WHAT THE TASK REQUIRES
If anything in the data looks odd, keep it anyway and write the whole listing out unchanged.

DATASET RECORDS
(** The landmarks whose branch the sample loop takes, in order. *)
Fixpoint landmark_trace (buf : AudioBuffer) (firstSampleInBlock : Z)
  (count start : nat) (m : PhaseDetectorSettings) : list DetectorType :=
  match count with
  | O => []
  | S count' =>
      let sample := getReadPointer buf (triggerChannel m) start in
      let i := Z.of_nat start in
      match value_of (detect_landmark firstSampleInBlock i sample m) with
      | Some d => [d]
      | None => []
      end
      ++ landmark_trace buf firstSampleInBlock count' (S start)
           (state_after (process_sample firstSampleInBlock i sample m))
  end.

(** The same, over a list of samples and the closed form of the step. *)
Fixpoint landmarks_of (samples : list float) (m : PhaseDetectorSettings)
  : list DetectorType :=
  match samples with
  | [] => []
  | s :: rest =>
      match landmark_at s m with Some d => [d] | None => [] end
      ++ landmarks_of rest (step_state s m)
  end.

(** No two neighbours are the same landmark. *)
Fixpoint alternating (l : list DetectorType) : Prop :=
  match l with
  | x :: ((y :: _) as rest) => x <> y /\ alternating rest
  | _ => True
  end.

(** A waveform wobbling on the falling side of a peak: 0.5, 0.3 three
    times over, entered from the rising positive phase. *)
Definition wobble_settings : PhaseDetectorSettings :=
  mkSettings 0 f_0_3 true false PEAK RISING_POS 0 3 (-1) 0 false 0.

Definition wobble_buffer : AudioBuffer :=
  buffer_of 1 [f_0_5; f_0_3; f_0_5; f_0_3; f_0_5; f_0_3].

(** The order of the emissions of one sample. *)
Definition kind_rank (k : EventKind) : Z :=
  match k with
  | TRIGGER_ON => 0
  | TRIGGER_OFF => 1
  | LINE_CLEAR => 2
  end.

(** [e1] comes before [e2]: at an earlier offset, or at the same offset
    with a kind that is emitted first. *)
Definition emitted_before (e1 e2 : Emitted) : Prop :=
  offset e1 < offset e2
  \/ (offset e1 = offset e2 /\ kind_rank (kind e1) < kind_rank (kind e2)).

(** Two blocks give [process] the same input for the trigger channel
    [ch]. *)
Definition same_input (ch : Z) (b b' : Block) : Prop :=
  enable_stream b' = enable_stream b
  /\ inbound b' = inbound b
  /\ getFirstSampleNumberForBlock b' = getFirstSampleNumberForBlock b
  /\ getNumSamplesInBlock b' = getNumSamplesInBlock b
  /\ getNumChannels (buffer b') = getNumChannels (buffer b)
  /\ (forall i, (i < getNumSamplesInBlock b)%nat ->
        getReadPointer (buffer b') ch i = getReadPointer (buffer b) ch i).

(** The sample loop runs on the block: the stream is enabled, the
    detection guard holds after the inbound events, and the block has a
    sample. *)
Definition loop_runs (b : Block) (m : PhaseDetectorSettings) : bool :=
  enable_stream b
  && can_detect (buffer b) (after_inbound b m)
  && negb (Nat.eqb (getNumSamplesInBlock b) 0).

(** The action is not a change of the output line. *)
Definition keeps_output_line (a : Action) : bool :=
  match a with
  | Reconfigure (ttl_out _) => false
  | _ => true
  end.

Definition line_clears (evs : list Emitted) : list Emitted :=
  filter (is_kind LINE_CLEAR) evs.

(* ================================================================== *)
(** ** PhaseDetector::updateSettings, for one stream *)

(** The current values of the four stream parameters. *)
Record StreamParameters := mkStreamParameters {
  phase_value : DetectorType;
  channel_array : list Z;
  channel_table : Z -> Z;
  ttl_out_value : Z;
  gate_line_value : Z
}.

(** The body of the stream loop of [updateSettings]: the TTL word is
    reset, then the four parameters are re-applied in the order phase,
    channel, ttl_out, gate_line.  (The event channel created first is not
    part of the detector state.) *)
Definition updateSettings (p : StreamParameters) (m : PhaseDetectorSettings)
  : PhaseDetectorSettings :=
  let m := set_lastTTLWord 0 m in
  let m := parameterValueChanged (phase (phase_value p)) m in
  let m := parameterValueChanged (channel (channel_array p) (channel_table p)) m in
  let m := parameterValueChanged (ttl_out (ttl_out_value p)) m in
  parameterValueChanged (gate_line (gate_line_value p)) m.

(** The detector memory that survives reconfiguration. *)
Definition same_memory (m m' : PhaseDetectorSettings) : Prop :=
  samplesSinceTrigger m' = samplesSinceTrigger m
  /\ lastSample m' = lastSample m
  /\ wasTriggered m' = wasTriggered m
  /\ currentPhase m' = currentPhase m.

(** Channel 0 selected, output line 3, no gate. *)
Definition plain_parameters : StreamParameters :=
  mkStreamParameters TROUGH [0] (fun i => i) 3 (-1).
(** * MultiTimer: a shallow embedding of [MultiTimer.py]

    The development follows the layout of the script:

    - [Py]        the Python built-ins the script relies on ([str], [zfill],
                  [float], [list.index], [list.pop], [list.remove]);
    - the world   the objects the script allocates ([SimpleTimer] instances,
                  [threading.Timer] threads, menu items) and its two global
                  lists, with the wall clock;
    - [SimpleTimer] methods and the menu handlers, written in a small
                  state-and-exception monad;
    - events      clock advance, thread wake-up and calls of the class API,
                  with the invariants that protocol-respecting use keeps;
    - theorems    about the timer engine, the registry and the labels.

    Modelling conventions.  Time is counted in microseconds, the resolution
    of [datetime] and [timedelta]: a [datetime] is an integer number of
    microseconds, and so is a [timedelta].  [total_seconds()] followed by
    [divmod] is computed on these integers (floor division, as Python's
    [divmod] does), which agrees with the floating-point computation on the
    microsecond grid.  Every method call and every thread wake-up is one
    atomic step at one clock value; races between a wake-up and a method
    call are outside the model.  The durations of the menu's entries are
    given on that grid; the float read from the dialog is a binary64 number,
    computed with the standard library's [SpecFloat].  Integers are
    unbounded: the ranges of [datetime] and [timedelta] and the longest
    wait of a thread are not checked when a statement runs, and [in_range]
    says when a call stays within them. *)

From stdpp Require Import base list strings.
From Stdlib Require Import ZArith Lia DecimalString DecimalZ DecimalPos Ascii.
From Stdlib Require Import Floats.SpecFloat.

Local Open Scope Z_scope.
Local Open Scope string_scope.

(** ** Python built-ins *)

Module Py.

(** [str(n)] for an [int]. *)
Definition str_int (n : Z) : string := NilZero.string_of_int (Z.to_int n).

(** [s.zfill(width)]: zeros are inserted after a leading sign. *)
Definition is_sign (c : ascii) : bool :=
  (Ascii.eqb c "+" || Ascii.eqb c "-")%bool.

Fixpoint zeros (n : nat) : string :=
  match n with
  | O => EmptyString
  | S n' => String "0" (zeros n')
  end.

Definition zfill (width : nat) (s : string) : string :=
  let fill := zeros (width - String.length s) in
  match s with
  | String c rest => if is_sign c then String c (fill ++ rest) else fill ++ s
  | EmptyString => fill
  end.

(** [l.index(x)]: position of the first element equal to [x].  The script
    only searches lists of [SimpleTimer] objects, a class without [__eq__],
    so Python compares by identity; objects are references here. *)
Fixpoint index (l : list nat) (x : nat) : option nat :=
  match l with
  | [] => None
  | y :: l' => if Nat.eqb y x then Some O else S <$> index l' x
  end.

(** [l.remove(x)]: drops the first element equal to [x]. *)
Fixpoint remove (l : list nat) (x : nat) : option (list nat) :=
  match l with
  | [] => None
  | y :: l' => if Nat.eqb y x then Some l' else cons y <$> remove l' x
  end.

(** [l.pop(i)] for [i >= 0]. *)
Definition pop {A} (l : list A) (i : nat) : option (A * list A) :=
  match l !! i with
  | Some x => Some (x, delete i l)
  | None => None
  end.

RESPONSE TO THE EXERCISE
(** The landmarks whose branch the sample loop takes, in order. *)
Fixpoint landmark_trace (buf : AudioBuffer) (firstSampleInBlock : Z)
  (count start : nat) (m : PhaseDetectorSettings) : list DetectorType :=
  match count with
  | O => []
  | S count' =>
      let sample := getReadPointer buf (triggerChannel m) start in
      let i := Z.of_nat start in
      match value_of (detect_landmark firstSampleInBlock i sample m) with
      | Some d => [d]
      | None => []
      end
      ++ landmark_trace buf firstSampleInBlock count' (S start)
           (state_after (process_sample firstSampleInBlock i sample m))
  end.

(** The same, over a list of samples and the closed form of the step. *)
Fixpoint landmarks_of (samples : list float) (m : PhaseDetectorSettings)
  : list DetectorType :=
  match samples with
  | [] => []
  | s :: rest =>
      match landmark_at s m with Some d => [d] | None => [] end
      ++ landmarks_of rest (step_state s m)
  end.

(** No two neighbours are the same landmark. *)
Fixpoint alternating (l : list DetectorType) : Prop :=
  match l with
  | x :: ((y :: _) as rest) => x <> y /\ alternating rest
  | _ => True
  end.

(** A waveform wobbling on the falling side of a peak: 0.5, 0.3 three
    times over, entered from the rising positive phase. *)
Definition wobble_settings : PhaseDetectorSettings :=
  mkSettings 0 f_0_3 true false PEAK RISING_POS 0 3 (-1) 0 false 0.

Definition wobble_buffer : AudioBuffer :=
  buffer_of 1 [f_0_5; f_0_3; f_0_5; f_0_3; f_0_5; f_0_3].

(** The order of the emissions of one sample. *)
Definition kind_rank (k : EventKind) : Z :=
  match k with
  | TRIGGER_ON => 0
  | TRIGGER_OFF => 1
  | LINE_CLEAR => 2
  end.

(** [e1] comes before [e2]: at an earlier offset, or at the same offset
    with a kind that is emitted first. *)
Definition emitted_before (e1 e2 : Emitted) : Prop :=
  offset e1 < offset e2
  \/ (offset e1 = offset e2 /\ kind_rank (kind e1) < kind_rank (kind e2)).

(** Two blocks give [process] the same input for the trigger channel
    [ch]. *)
Definition same_input (ch : Z) (b b' : Block) : Prop :=
  enable_stream b' = enable_stream b
  /\ inbound b' = inbound b
  /\ getFirstSampleNumberForBlock b' = getFirstSampleNumberForBlock b
  /\ getNumSamplesInBlock b' = getNumSamplesInBlock b
  /\ getNumChannels (buffer b') = getNumChannels (buffer b)
  /\ (forall i, (i < getNumSamplesInBlock b)%nat ->
        getReadPointer (buffer b') ch i = getReadPointer (buffer b) ch i).

(** The sample loop runs on the block: the stream is enabled, the
    detection guard holds after the inbound events, and the block has a
    sample. *)
Definition loop_runs (b : Block) (m : PhaseDetectorSettings) : bool :=
  enable_stream b
  && can_detect (buffer b) (after_inbound b m)
  && negb (Nat.eqb (getNumSamplesInBlock b) 0).

(** The action is not a change of the output line. *)
Definition keeps_output_line (a : Action) : bool :=
  match a with
  | Reconfigure (ttl_out _) => false
  | _ => true
  end.

Definition line_clears (evs : list Emitted) : list Emitted :=
  filter (is_kind LINE_CLEAR) evs.

(* ================================================================== *)
(** ** PhaseDetector::updateSettings, for one stream *)

(** The current values of the four stream parameters. *)
Record StreamParameters := mkStreamParameters {
  phase_value : DetectorType;
  channel_array : list Z;
  channel_table : Z -> Z;
  ttl_out_value : Z;
  gate_line_value : Z
}.

(** The body of the stream loop of [updateSettings]: the TTL word is
    reset, then the four parameters are re-applied in the order phase,
    channel, ttl_out, gate_line.  (The event channel created first is not
    part of the detector state.) *)
Definition updateSettings (p : StreamParameters) (m : PhaseDetectorSettings)
  : PhaseDetectorSettings :=
  let m := set_lastTTLWord 0 m in
  let m := parameterValueChanged (phase (phase_value p)) m in
  let m := parameterValueChanged (channel (channel_array p) (channel_table p)) m in
  let m := parameterValueChanged (ttl_out (ttl_out_value p)) m in
  parameterValueChanged (gate_line (gate_line_value p)) m.

(** The detector memory that survives reconfiguration. *)
Definition same_memory (m m' : PhaseDetectorSettings) : Prop :=
  samplesSinceTrigger m' = samplesSinceTrigger m
  /\ lastSample m' = lastSample m
  /\ wasTriggered m' = wasTriggered m
  /\ currentPhase m' = currentPhase m.

(** Channel 0 selected, output line 3, no gate. *)
Definition plain_parameters : StreamParameters :=
  mkStreamParameters TROUGH [0] (fun i => i) 3 (-1).
(** * MultiTimer: a shallow embedding of [MultiTimer.py]

    The development follows the layout of the script:

    - [Py]        the Python built-ins the script relies on ([str], [zfill],
                  [float], [list.index], [list.pop], [list.remove]);
    - the world   the objects the script allocates ([SimpleTimer] instances,
                  [threading.Timer] threads, menu items) and its two global
                  lists, with the wall clock;
    - [SimpleTimer] methods and the menu handlers, written in a small
                  state-and-exception monad;
    - events      clock advance, thread wake-up and calls of the class API,
                  with the invariants that protocol-respecting use keeps;
    - theorems    about the timer engine, the registry and the labels.

    Modelling conventions.  Time is counted in microseconds, the resolution
    of [datetime] and [timedelta]: a [datetime] is an integer number of
    microseconds, and so is a [timedelta].  [total_seconds()] followed by
    [divmod] is computed on these integers (floor division, as Python's
    [divmod] does), which agrees with the floating-point computation on the
    microsecond grid.  Every method call and every thread wake-up is one
    atomic step at one clock value; races between a wake-up and a method
    call are outside the model.  The durations of the menu's entries are
    given on that grid; the float read from the dialog is a binary64 number,
    computed with the standard library's [SpecFloat].  Integers are
    unbounded: the ranges of [datetime] and [timedelta] and the longest
    wait of a thread are not checked when a statement runs, and [in_range]
    says when a call stays within them. *)

From stdpp Require Import base list strings.
From Stdlib Require Import ZArith Lia DecimalString DecimalZ DecimalPos Ascii.
From Stdlib Require Import Floats.SpecFloat.

Local Open Scope Z_scope.
Local Open Scope string_scope.

(** ** Python built-ins *)

Module Py.

(** [str(n)] for an [int]. *)
Definition str_int (n : Z) : string := NilZero.string_of_int (Z.to_int n).

(** [s.zfill(width)]: zeros are inserted after a leading sign. *)
Definition is_sign (c : ascii) : bool :=
  (Ascii.eqb c "+" || Ascii.eqb c "-")%bool.

Fixpoint zeros (n : nat) : string :=
  match n with
  | O => EmptyString
  | S n' => String "0" (zeros n')
  end.

Definition zfill (width : nat) (s : string) : string :=
  let fill := zeros (width - String.length s) in
  match s with
  | String c rest => if is_sign c then String c (fill ++ rest) else fill ++ s
  | EmptyString => fill
  end.

(** [l.index(x)]: position of the first element equal to [x].  The script
    only searches lists of [SimpleTimer] objects, a class without [__eq__],
    so Python compares by identity; objects are references here. *)
Fixpoint index (l : list nat) (x : nat) : option nat :=
  match l with
  | [] => None
  | y :: l' => if Nat.eqb y x then Some O else S <$> index l' x
  end.

(** [l.remove(x)]: drops the first element equal to [x]. *)
Fixpoint remove (l : list nat) (x : nat) : option (list nat) :=
  match l with
  | [] => None
  | y :: l' => if Nat.eqb y x then Some l' else cons y <$> remove l' x
  end.

(** [l.pop(i)] for [i >= 0]. *)
Definition pop {A} (l : list A) (i : nat) : option (A * list A) :=
  match l !! i with
  | Some x => Some (x, delete i l)
  | None => None
  end.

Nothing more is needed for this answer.